The Swedish FA’s head of training and development Per Widen has hit back at Dejan Kulusevski after the Tottenham winger criticised the nation’s youth development programs.
Sweden were thrashed 4-1 by Serbia last week, with the result confirming their relegation to League C of the UEFA Nations League.
After the loss, the Tottenham winger had some harsh words to say about his nation’s inability to produce as many top talents as the likes of Denmark and Belgium, and insisted that the youth development system in the country was to blame.
Kulusevski was quoted as saying on Seden.Postsen: “I think we have a big problem in Sweden. We have to improve on the youth side. It feels like Denmark started maybe seven years ago, Belgium started a long time ago. And Serbia. It’s no wonder they produce such good players. It can’t be a coincidence. That is where we have to improve.”
The Spurs winger further opined that the main difference between the youth program in Sweden and other nations was the will to win being drilled into young players from a young age.
The 22-year-old insisted that the coaches in his country is too kind on the youngsters.
He added: “The young people must get harder training and better coaches. That’s what makes the difference. Where I have played, it is not okay to lose. That is the big difference. It is life and death.
“In Sweden, we have to get better at it and I think we train too little, we are too kind and there is too much patting on the back. We must move forward. We train too little in this country.”
Kulusevski’s comments have not sat down well with Widen, who has now remarked that winning should not be the be-all and end-all for kids.
Responding to the former Juventus star’s comments, the head of FA’s training and development told Fotbollskanalen (as relayed by Tribal Football): “We also changed the game forms in 2019, and unfortunately in the middle of the pandemic, so it may not have worked fully until now. There I stick my chin out and say that the rest of Europe and the rest of the world have started to look at us, but no one is paying attention.

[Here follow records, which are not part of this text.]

(* ===== verification/OAuth2Token.v ===== *)
(** modules/oauth2/service/token, service/revocation and service/grants: the
    token endpoint.  Tokens are issued for authorization codes, refresh
    tokens, approved device codes and client credentials; access tokens are
    introspected and revoked.

    The JWT signer is an interface of the code; [VerifyPassword] (Argon2id and
    bcrypt) and the host name of a parsed URL belong to libraries.  They are
    the fields of [OAuth2Env].  An operation that returns early consumes fewer
    readings of its [clock] and [entropy] than one that succeeds. *)

From Stdlib Require Import Ascii String.
From S2P Require Import Prelude GoStrings GoEncoding GoSha256 PlatformCrypto Session OAuth2Store OAuth2Authorize.

Local Open Scope string_scope.

(** The values the claim maps hold. *)
Inductive claim : Type :=
| CStr (s : string)
| CStrs (l : strings)
| CInt (z : Z).
Abbreviation claims := (list (string * claim)).

(** [None] of a signer is its error; [None] of [url_Hostname] is an error of
    url.Parse; [None] of [VerifyPassword] is its error. *)
Class OAuth2Env := {
  SignAccessToken : claims -> option string;
  SignIDToken : claims -> option string;
  VerifyPassword : string -> string -> option bool;
  url_Hostname : string -> option string;
}.

Definition blank (s : string) : bool := String.eqb (TrimSpace s) "".
Definition ttl (seconds : Z) : duration := wrap64 (seconds * second).

Module TokenService.

Inductive error : Type :=
| ErrInvalidGrant
| ErrInvalidClient
| ErrInvalidRequest
| ErrUnauthorizedClient
| ErrInvalidScope
| ErrUnsupportedChallengeMethod
| ErrGenerate
| ErrSign
| TKStore (e : store_error)
| OutOfFuel.

Abbreviation TM := (M oauth_db error).

Record TokenRequest : Type := {
  tr_GrantType : string;
  tr_Code : string;
  tr_RedirectURI : string;
  tr_ClientID : string;
  tr_ClientSecret : string;
  tr_CodeVerifier : string;
  tr_RefreshToken : string;
  tr_Scope : string;
}.

Record DeviceCodeTokenRequest : Type := {
  dr_ClientID : string;
  dr_ClientSecret : string;
  dr_IdentityID : string;
  dr_SessionID : string;
  dr_Scopes : strings;
  dr_Audience : strings;
  dr_AuthTime : time;
}.

Record TokenResponse : Type := {
  ts_AccessToken : string;
  ts_TokenType : string;
  ts_ExpiresIn : Z;
  ts_RefreshToken : option string;
  ts_IDToken : option string;
  ts_Scope : string;
}.

Record IntrospectionRequest : Type := {
  ir_Token : string;
  ir_ClientID : string;
  ir_ClientSecret : string;
}.

Record IntrospectionResponse : Type := {
  is_Active : bool;
  is_ClientID : string;
  is_Subject : string;
  is_Scope : string;
  is_ExpiresAt : Z;
  is_Issuer : string;
  is_Audience : strings;
  is_TokenType : string;
}.

Definition inactive : IntrospectionResponse :=
  {| is_Active := false; is_ClientID := ""; is_Subject := ""; is_Scope := ""; is_ExpiresAt := 0;
     is_Issuer := ""; is_Audience := None; is_TokenType := "" |}.

Definition shift (n : nat) {A} (f : nat -> A) : nat -> A := fun i => f (n + i)%nat.

Section service.
Context `{OAuth2Env} (issuer : string).

(** ** Clients *)

Definition authenticateClient (client : Client) (clientSecret : string) : result error unit :=
  let method := cl_TokenEndpointAuthMethod client in
  if String.eqb method "" || String.eqb method "none" then Ok tt
  else if negb (String.eqb method "client_secret_basic" || String.eqb method "client_secret_post")
  then Err ErrInvalidClient
  else
    match cl_SecretHash client with
    | None => Err ErrInvalidClient
    | Some hash =>
        if blank hash then Err ErrInvalidClient
        else if blank clientSecret then Err ErrInvalidClient
        else match VerifyPassword clientSecret hash with
             | Some true => Ok tt
             | _ => Err ErrInvalidClient
             end
    end.

(** The client of a grant: found, authenticated and, when it lists grant
    types, registered for one of [gts]. *)
Definition grantClient (id secret : string) (gts : list string) : TM Client :=
  client ← call (fun _ => ErrInvalidClient) (Store.GetClient id);
  _ ← lift_result (authenticateClient client secret);
  if Authorization.nonempty (cl_GrantTypes client) && negb (existsb (Store.HasGrantType client) gts)
  then throw ErrUnauthorizedClient
  else mret client.

(** ** Subjects *)

Definition normalizeSectorIdentifier (raw : string) : string :=
  let trimmed := TrimSpace raw in
  if String.eqb trimmed "" then ""
  else
    match url_Hostname trimmed with
    | None => ToLower trimmed
    | Some h => if blank h then ToLower trimmed else ToLower (TrimSpace h)
    end.

Fixpoint firstSector (uris : list string) : string :=
  match uris with
  | [] => ""
  | u :: us =>
      if String.eqb (normalizeSectorIdentifier u) "" then firstSector us
      else normalizeSectorIdentifier u
  end.

Definition resolvePairwiseSector (client : Client) : string :=
  firstSector (match cl_SectorIdentifierURI client with Some u => [u] | None => [] end ++
               cl_RedirectURIs client)%list.

Definition computePairwiseSubject (identityID iss sector : string) : string :=
  b64url_Encode (sha256 (Join [iss; sector; identityID] "|")).

Definition resolveTokenSubject (client : Client) (identityID iss : string) : result error string :=
  let identityID := TrimSpace identityID in
  if String.eqb identityID "" then Err ErrInvalidRequest
  else
    let kind := ToLower (TrimSpace (cl_SubjectType client)) in
    if String.eqb kind "" || String.eqb kind "public" then Ok identityID
    else if String.eqb kind "pairwise" then
      let sector := resolvePairwiseSector client in
      if String.eqb sector "" then Err ErrInvalidClient
      else Ok (computePairwiseSubject identityID (TrimSpace iss) sector)
    else Err ErrInvalidClient.

(** ** Token values *)

Definition accessTokenSignature (token : string) : string := b64url_Encode (sha256 token).

(** The left half of the digest: 16 bytes. *)
Definition computeATHash (accessToken : string) : string :=
  b64url_Encode (str_take 16 (sha256 accessToken)).

Definition hasScope (scopes : strings) (scope : string) : bool := Store.mem scope (elems scopes).

Definition generated (r : result store_error string) : TM string :=
  call (fun _ => ErrGenerate) (lift_result r).
Definition signed (r : option string) : TM string :=
  match r with Some s => mret s | None => throw ErrSign end.

(** What one grant is issued for: the arguments of issueTokens. *)
Record grant : Type := {
  g_IdentityID : string;
  g_SessionID : string;
  g_Scopes : strings;
  g_Audience : strings;
  g_Nonce : option string;
  g_ACR : string;
  g_AMR : strings;
  g_AuthTime : time;
}.

(** ** Issuing tokens *)

(** The access token: its JWT and its row. *)
Definition issueAccessToken (client : Client) (g : grant) (subject : string)
    (rd : entropy) (ck : clock) : TM (string * string) :=
  let now := ck 0%nat in
  accessJTI ← generated (Store.GenerateAccessTokenJTI (rd 0%nat));
  let expiresAt := time_add now (ttl (cl_AccessTokenTTL client)) in
  jwt ← signed (SignAccessToken
    [("iss", CStr issuer); ("sub", CStr subject); ("aud", CStrs (g_Audience g));
     ("iat", CInt (time_unix now)); ("exp", CInt (time_unix expiresAt)); ("jti", CStr accessJTI);
     ("client_id", CStr (cl_ID client)); ("scope", CStr (Join (elems (g_Scopes g)) " "))]);
  _ ← call TKStore (Store.CreateAccessToken
    {| at_JTI := accessJTI; at_Signature := Some (accessTokenSignature jwt);
       at_ClientID := cl_ID client; at_IdentityID := g_IdentityID g; at_SessionID := g_SessionID g;
       at_Scopes := g_Scopes g; at_Audience := g_Audience g; at_Issuer := issuer;
       at_Subject := subject; at_Revoked := false; at_RevokedAt := None; at_ExpiresAt := expiresAt;
       at_CreatedAt := time_zero |} None (ck 1%nat));
  mret (accessJTI, jwt).

(** The refresh token, for clients and grants with offline access. *)
Definition issueRefreshToken (client : Client) (g : grant) (accessJTI : string)
    (rd : entropy) (ck : clock) : TM (option string) :=
  if cl_AllowOfflineAccess client && hasScope (g_Scopes g) "offline_access" then
    refreshTokenID ← generated (Store.GenerateRefreshToken (rd 1%nat));
    familyID ← generated (Store.GenerateRefreshTokenFamily (rd 2%nat));
    _ ← call TKStore (Store.CreateRefreshToken
      {| rt_ID := refreshTokenID; rt_FamilyID := familyID; rt_ClientID := cl_ID client;
         rt_IdentityID := g_IdentityID g; rt_SessionID := g_SessionID g; rt_Scopes := g_Scopes g;
         rt_Audience := g_Audience g; rt_Active := true; rt_Used := false; rt_UsedAt := None;
         rt_SuccessorID := None; rt_GracePeriodExpiresAt := None; rt_FirstUsedAt := None;
         rt_AccessTokenJTI := Some accessJTI;
         rt_ExpiresAt := time_add (ck 0%nat) (ttl (cl_RefreshTokenTTL client));
         rt_CreatedAt := time_zero |} None None (ck 2%nat));
    mret (Some refreshTokenID)
  else mret None.

(** The ID token, for grants with the openid scope. *)
Definition issueIDToken (client : Client) (g : grant) (subject accessJWT : string)
    (rd : entropy) (ck : clock) : TM (option string) :=
  if hasScope (g_Scopes g) "openid" then
    let now := ck 0%nat in
    idJTI ← generated (Store.GenerateIDTokenJTI (rd 3%nat));
    let idExpiresAt := time_add now (ttl (cl_IDTokenTTL client)) in
    let atHash := computeATHash accessJWT in
    let idClaims :=
      [("iss", CStr issuer); ("sub", CStr subject); ("aud", CStr (cl_ID client));
       ("iat", CInt (time_unix now)); ("exp", CInt (time_unix idExpiresAt));
       ("auth_time", CInt (time_unix (g_AuthTime g))); ("jti", CStr idJTI); ("acr", CStr (g_ACR g));
       ("amr", CStrs (g_AMR g)); ("at_hash", CStr atHash)]%list in
    let idClaims :=
      match g_Nonce g with
      | Some n => if String.eqb n "" then idClaims else (idClaims ++ [("nonce", CStr n)])%list
      | None => idClaims
      end in
    idTokenJWT ← signed (SignIDToken idClaims);
    _ ← call TKStore (Store.CreateIDToken
      {| it_JTI := idJTI; it_ClientID := cl_ID client; it_IdentityID := g_IdentityID g;
         it_SessionID := g_SessionID g; it_Nonce := g_Nonce g; it_ATHash := Some atHash;
         it_CHash := None; it_ACR := g_ACR g; it_AMR := g_AMR g; it_AuthTime := g_AuthTime g;
         it_Revoked := false; it_ExpiresAt := idExpiresAt; it_CreatedAt := time_zero |}
      None (ck 3%nat));
    mret (Some idTokenJWT)
  else mret None.

Definition issueTokens (client : Client) (g : grant) (rd : entropy) (ck : clock) : TM TokenResponse :=
  subject ← lift_result (resolveTokenSubject client (g_IdentityID g) issuer);
  '(accessJTI, jwt) ← issueAccessToken client g subject rd ck;
  refresh ← issueRefreshToken client g accessJTI rd ck;
  idToken ← issueIDToken client g subject jwt rd ck;
  mret {| ts_AccessToken := jwt; ts_TokenType := "Bearer"; ts_ExpiresIn := cl_AccessTokenTTL client;
          ts_RefreshToken := refresh; ts_IDToken := idToken;
          ts_Scope := Join (elems (g_Scopes g)) " " |}.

“We try to be a little proud and talk about it, but if Sweden does it, it’s not good, while if Germany does it, it’s great. We have adapted them (the forms of play) more based on the maturity of the players, that there are smaller surfaces and more touches of the ball and increased decision-making, so there will be more games and so on. It is more adapted based on children’s conditions, and not trying to imitate senior football too much directly.
“He (Kulusevski) uses strong words that it is life and death. Maybe that’s not how we really want to express ourselves in Swedish football. It shouldn’t be life and death in children’s football. Then something is wrong. Then we mustn’t forget that there are different cultures in Europe and in the world.”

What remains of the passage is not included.